Can automated employee scheduling improve efficiency?

The best schedules consider employee preferences, required certifications/licenses, and compliance rules. An automated system takes the pain out of creating staggered shifts and other social distancing impacts to scheduling. Remember that staff may now also be scheduled to work from home or go directly to work sites rather than a central office or marshaling yard.

How do I enforce employee schedules?

Tie your schedules to your timekeeping system. You can keep your teams from overlapping by enforcing clock-in time. You can also use geofencing to see when employees are in the wrong work location. Your employee schedules should be flexible. Make it easy to reassign shifts when employees need time off. Better yet, let employees pick up open shifts. That way if you need more hands on deck, you have ready volunteers.

What are some employee schedule enforcement practices?

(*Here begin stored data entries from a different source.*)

(** After a run in which nothing threw and every key round-trips, each
    annotation finds an open issue under its key and each open issue
    carries the key of an annotation. *)
Lemma rerun_keys env foundComments :
  foundComments = found_in env (sourceFiles_of env) ->
  (forall c, In c foundComments -> round_trips c) ->
  let tr1 := foldl (fun tr c => Tracker.apply c tr) tr0 (script env tr0) in
  (forall c, In c foundComments ->
             exists e, In e (entries tr1) /\ snd e = Comment.key c) /\
  (forall e, In e (entries tr1) ->
             exists c, In c foundComments /\ Comment.key c = snd e).
Proof.
  intros Hfound Hrt tr1. subst tr1. rewrite (script_effect env _ Hfound).
  destruct (updates_and_creates foundComments tr0 [])
    as (extra & Hent & Hextra & Hkeys);
    [now rewrite app_nil_r|intros e []|lia|exact Hrt|].
  simpl in Hkeys. destruct numbered as [_ Hlt]. split.
  - intros c Hc.
    destruct (findExisting existingIssues c) as [found|] eqn:Hf.
    + apply findExisting_Some in Hf as [Hin Hkey].
      apply existing_origin in Hin as (a & Ha & ->). simpl in Hkey.
      exists (entry a). split; [|exact Hkey].
      apply in_entries_closes. split.
      * rewrite Hent. apply in_or_app. left. unfold entries. now apply in_map.
      * intros issue Hissue Hid.
        apply in_issuesToClose in Hissue as [Hin Hno].
        apply existing_origin in Hin as (b & Hb & ->). simpl in Hid, Hno.
        assert (a = b) as <- by (apply entry_number_unique; auto).
        apply (Hno c Hc). symmetry. exact Hkey.
    + assert (In (Comment.key c) (map snd extra)) as He.
      { rewrite Hkeys. apply in_map. apply in_toCreate. auto. }
      apply in_map_iff in He as (e & Hk & He).
      exists e. split; [|exact Hk].
      apply in_entries_closes. split.
      * rewrite Hent. apply in_or_app. now right.
      * intros issue Hissue Hid.
        apply in_issuesToClose in Hissue as [Hin _].
        apply existing_origin in Hin as (b & Hb & ->). simpl in Hid.
        specialize (Hextra e He). specialize (Hlt b Hb). lia.
  - intros e He. apply in_entries_closes in He as [He Hopen].
    rewrite Hent in He. apply in_app_or in He as [He|He].
    + unfold entries in He. apply in_map_iff in He as (a & <- & Ha).
      assert (In (issue_of a) existingIssues) as Hin by now apply in_map.
      destruct (existsb (fun comment => String.eqb (Comment.key comment)
                                          (GitHubIssue.key (issue_of a)))
                  foundComments) eqn:Hex.
      * apply existsb_exists in Hex as (c & Hc & Heq).
        apply String.eqb_eq in Heq. eauto.
      * exfalso. apply (Hopen (issue_of a)); [|reflexivity].
        unfold issuesToClose. apply filter_In. split; [exact Hin|].
        now rewrite Hex.
    + assert (In (snd e) (map snd extra)) as Hk by now apply in_map.
      rewrite Hkeys in Hk. apply in_map_iff in Hk as (c & Hk & Hc).
      apply in_toCreate in Hc as [Hc _]. eauto.
Qed.
Variable module_load_state_dict : Torch.model -> pyval -> result Torch.model.
Variable optimizer_load_state_dict : Torch.optimizer -> pyval -> result Torch.optimizer.
Variable module_state_dict : Torch.model -> pyval.
Variable optimizer_state_dict : Torch.optimizer -> pyval.
Variable py_str : pyval -> string.
Variable sorted : bool -> list (string * pyval) -> result (list (string * pyval)).
Variable checkpoint_path : option string -> string -> string.
Variable best_path : option string -> string.

Abbreviation save_checkpoint' :=
  (CheckpointCallback.save_checkpoint py_str sorted checkpoint_path best_path).
Abbreviation on_epoch_end' :=
  (CheckpointCallback.on_epoch_end module_state_dict optimizer_state_dict
     py_str sorted checkpoint_path best_path).
Abbreviation prepare_checkpoint' :=
  (CheckpointCallback.prepare_checkpoint module_state_dict optimizer_state_dict).
Abbreviation load_checkpoint' :=
  (CheckpointCallback.load_checkpoint module_load_state_dict optimizer_load_state_dict).

(** *** The retained list at its bound *)

Lemma better_not_precedes (min : bool) (x y : string * pyval) :
  better_eq min x y -> precedes min y x = false.
Proof.
  unfold better_eq, precedes. destruct min; intros H;
    apply Qle_bool_iff in H; rewrite H; reflexivity.
Qed.

Lemma stable_sort_fixed (min : bool) (l : list (string * pyval)) :
  StronglySorted (better_eq min) l -> stable_sort min l = l.
Proof.
  induction 1 as [|x l Hl IH Hx]; [reflexivity|].
  cbn [stable_sort]. rewrite IH. destruct l as [|y l]; [reflexivity|].
  cbn [insert]. apply Forall_cons in Hx as [Hxy _].
  rewrite (better_not_precedes min x y Hxy). reflexivity.
Qed.

Lemma StronglySorted_snoc (min : bool) (l : list (string * pyval)) (x : string * pyval) :
  StronglySorted (better_eq min) l -> Forall (fun e => better_eq min e x) l ->
  StronglySorted (better_eq min) (l ++ [x])%list.
Proof.
  induction 1 as [|y l Hl IH Hy]; intros Hx; cbn.
  - repeat constructor.
  - apply Forall_cons in Hx as [Hyx Hx]. constructor; [apply IH, Hx|].
    apply Forall_app. split; [exact Hy|]. constructor; [exact Hyx|constructor].
Qed.

Lemma pop_last_app {A} (l : list A) (x : A) : pop_last (l ++ [x])%list = Some (l, x).
Proof.
  induction l as [|y l IH]; [reflexivity|].
  cbn [app pop_last]. rewrite IH. destruct (l ++ [x])%list eqn:E; [|reflexivity].
  destruct l; discriminate.
Qed.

  • Track all time. Accurate time data sheds light on cash flow, overtime, understaffing and more. Time data serves as an audit trail for labor disputes.
  • Make it easy. Complicated systems are rarely used properly. Make it simple for employees and managers to track and review time data. Automatically record details such as department and position.
  • Pick the right clocks. If you need a physical clock, use one. A touchless clock can help protect your employees from contamination. Be sure to stagger clock-in times and provide sufficient space to allow social distancing. Give remote employees a mobile or web-based option.
  • Enforce breaks. Make it easy for employees to clock out for breaks. Keep them from clocking back in too early. Use the clock to document compliance with break laws.
  • Create geofences. Verify in real time that employees clock-in at the right location at the right time.
  • Oversee overtime. See when employees are clocking too many hours, clocking in late, leaving early, applying their hours to the wrong job, and making other mistakes. Catch errors early, correct behaviors, and plan properly to minimize impact on cash flow and milestones.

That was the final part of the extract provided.